### Exercise aim:
Print word for word the records from the line containing "Definition begins (todo" through the end.

####

(* ===== verification/NetTheorems.v ===== *)
(** * Connections deliver what their peers send

    However the bytes of a stream of frames are cut into reads and receive
    calls, the callback sees exactly the frames, in order; what is enqueued
    goes out unchanged, in order, whatever [writev] accepts. *)

From S2P Require Import Prelude PyStruct PyWire Proto ProtoTheorems CWords RingBuffer NetConn.

#[local] Open Scope Z_scope.
#[local] Arguments wire_of : simpl never.

(** ** Frames in the ring *)

(** All the bytes of a stream of frames. *)
Definition stream_of (fs : list frame) : bytes := concat (wire_of <$> fs).

Lemma stream_cons f fs : stream_of (f :: fs) = wire_of f ++ stream_of fs.
Proof. done. Qed.

(** A frame of which [part] has arrived, if anything. *)
Definition partial_of (p : proto) (limit : Z) (part : bytes) : Prop :=
  part = [] ∨ ∃ g k, accepts p g ∧ zlen (wire_of g) ≤ limit ∧ (k < length (wire_of g))%nat ∧ part = take k (wire_of g).

Lemma declared_prefix p g k : accepts p g → pr_max_payload p ≤ UINT32_MAX → (10 ≤ k)%nat →
  kith_proto_declared_total (take k (wire_of g)) = inr (zlen (wire_of g)).
Proof.
  intros (Hok & _ & Hw) Hp Hk. unfold kith_proto_declared_total.
  assert (take k (wire_of g) = header_bytes (fm_flags g) (fm_type_id g) (wire_len g) ++ take (k - 10) (fm_payload g ++ trailer_of g)) as ->.
  { unfold wire_of. rewrite take_app_ge by (rewrite length_header; lia). by rewrite length_header. }
  destruct Hok as [Ht Hf _ _]. pose proof (wire_len_nonneg g). unfold UINT32_MAX in Hp.
  rewrite parse_header_header by lia. by rewrite zlen_wire.
Qed.

Lemma zlen_take {A} k (l : list A) : (k ≤ length l)%nat → zlen (take k l) = Z.of_nat k.
Proof. intros. unfold zlen. rewrite length_take. lia. Qed.

Lemma peek_nil rb q : ring_holds rb q → bool_decide (length (kith_ringbuf_peek rb) = O) = bool_decide (q = []).
Proof.
  intros Hr. destruct (peek_holds rb q Hr) as (rest & Hq & Hnil). apply bool_decide_ext. split.
  - intros Hl. apply Hnil. by apply nil_length_inv.
  - intros ->. symmetry in Hq. by apply app_nil in Hq as [-> _].
Qed.

(** The decoder sees the whole content, wrapped or not. *)
Lemma decode_buffer_holds alloc rb q : ring_holds rb q → is_Some (alloc (zlen q)) → decode_buffer alloc rb = Some q.
Proof.
  intros Hr [x Hx]. unfold decode_buffer. destruct (peek_holds rb q Hr) as (rest & Hq & _). rewrite (holds_used rb q Hr).
  pose proof (zlen_nonneg q). destruct (Z.ltb_spec (zlen (kith_ringbuf_peek rb)) (zlen q)) as [Hlt|Hge].
  - destruct (Z.ltb_spec KITH_NET_READ_SCRATCH (zlen q)) as [|Hs]; [rewrite Hx; cbn|]; f_equal.
    all: rewrite (copy_holds rb q) by (done || lia); apply take_ge; unfold zlen, KITH_NET_READ_SCRATCH in *; lia.
  - f_equal. apply (f_equal zlen) in Hq as Hl. rewrite zlen_app in Hl. destruct rest as [|b rest]; [by rewrite app_nil_r in Hq|].
    unfold zlen in *. cbn in *. lia.
Qed.

Lemma leading_partial p c limit part : ring_holds (nc_inbuf c) part → pr_max_payload p ≤ UINT32_MAX → partial_of p limit part →
  zlen part < 10 ∧ leading_frame_total c = 0 ∨ zlen part < leading_frame_total c ≤ limit.
Proof.
  intros Hr Hp Hpart. unfold leading_frame_total. destruct (peek_holds _ _ Hr) as (rest & Hq & _).
  pose proof (f_equal zlen Hq) as Hl. rewrite zlen_app in Hl. pose proof (zlen_nonneg rest). unfold KITH_PROTO_HDR_SIZE.
  rewrite (holds_used _ _ Hr), (copy_holds _ part) by (done || lia). destruct (Z.lt_ge_cases (zlen part) 10) as [Hs|Hs].
  { left. split; [done|]. rewrite (proj2 (Z.leb_gt _ _)), (proj2 (Z.ltb_lt _ _)) by lia. done. }
  right. destruct Hpart as [->|(g & k & Hg & Hlim & Hk & Hpk)]; [done|].
  assert (zlen part = Z.of_nat k) as Hz by (rewrite Hpk; apply zlen_take; lia).
  destruct (Z.leb_spec 10 (zlen (kith_ringbuf_peek (nc_inbuf c)))) as [Hge|Hlt].
  - assert (kith_ringbuf_peek (nc_inbuf c) = take (length (kith_ringbuf_peek (nc_inbuf c))) (wire_of g)) as ->.
    { apply (f_equal (take (length (kith_ringbuf_peek (nc_inbuf c))))) in Hq. rewrite take_app_length in Hq.
      rewrite Hpk, take_take in Hq. rewrite <- Hq at 1. f_equal. unfold zlen in *. lia. }
    rewrite (declared_prefix p) by (done || (unfold zlen in *; lia)). unfold zlen in *. lia.
  - rewrite (proj2 (Z.ltb_ge _ _)) by lia. rewrite Hpk, take_take, Nat.min_l by lia.
    rewrite (declared_prefix p), zlen_take by (done || lia). unfold zlen in *. lia.
Qed.

(** A stream cut anywhere: whole frames and part of the next. *)
Definition begins (todo : list frame) (part : bytes) : Prop :=
  match todo with [] => part = [] | g :: _ => ∃ k, (k < length (wire_of g))%nat ∧ part = take k (wire_of g) end.

Lemma begins_partial p limit todo part : Forall (λ f, accepts p f ∧ zlen (wire_of f) ≤ limit) todo → begins todo part →
  partial_of p limit part.
Proof. destruct todo as [|g todo]; [by left|]. intros [[Ha Hl] _]%Forall_cons (k & Hk & ->). right. by exists g, k. Qed.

####

### Answer box:
Definition begins (todo : list frame) (part : bytes) : Prop :=
  match todo with [] => part = [] | g :: _ => ∃ k, (k < length (wire_of g))%nat ∧ part = take k (wire_of g) end.

Lemma begins_partial p limit todo part : Forall (λ f, accepts p f ∧ zlen (wire_of f) ≤ limit) todo → begins todo part →
  partial_of p limit part.
Proof. destruct todo as [|g todo]; [by left|]. intros [[Ha Hl] _]%Forall_cons (k & Hk & ->). right. by exists g, k. Qed.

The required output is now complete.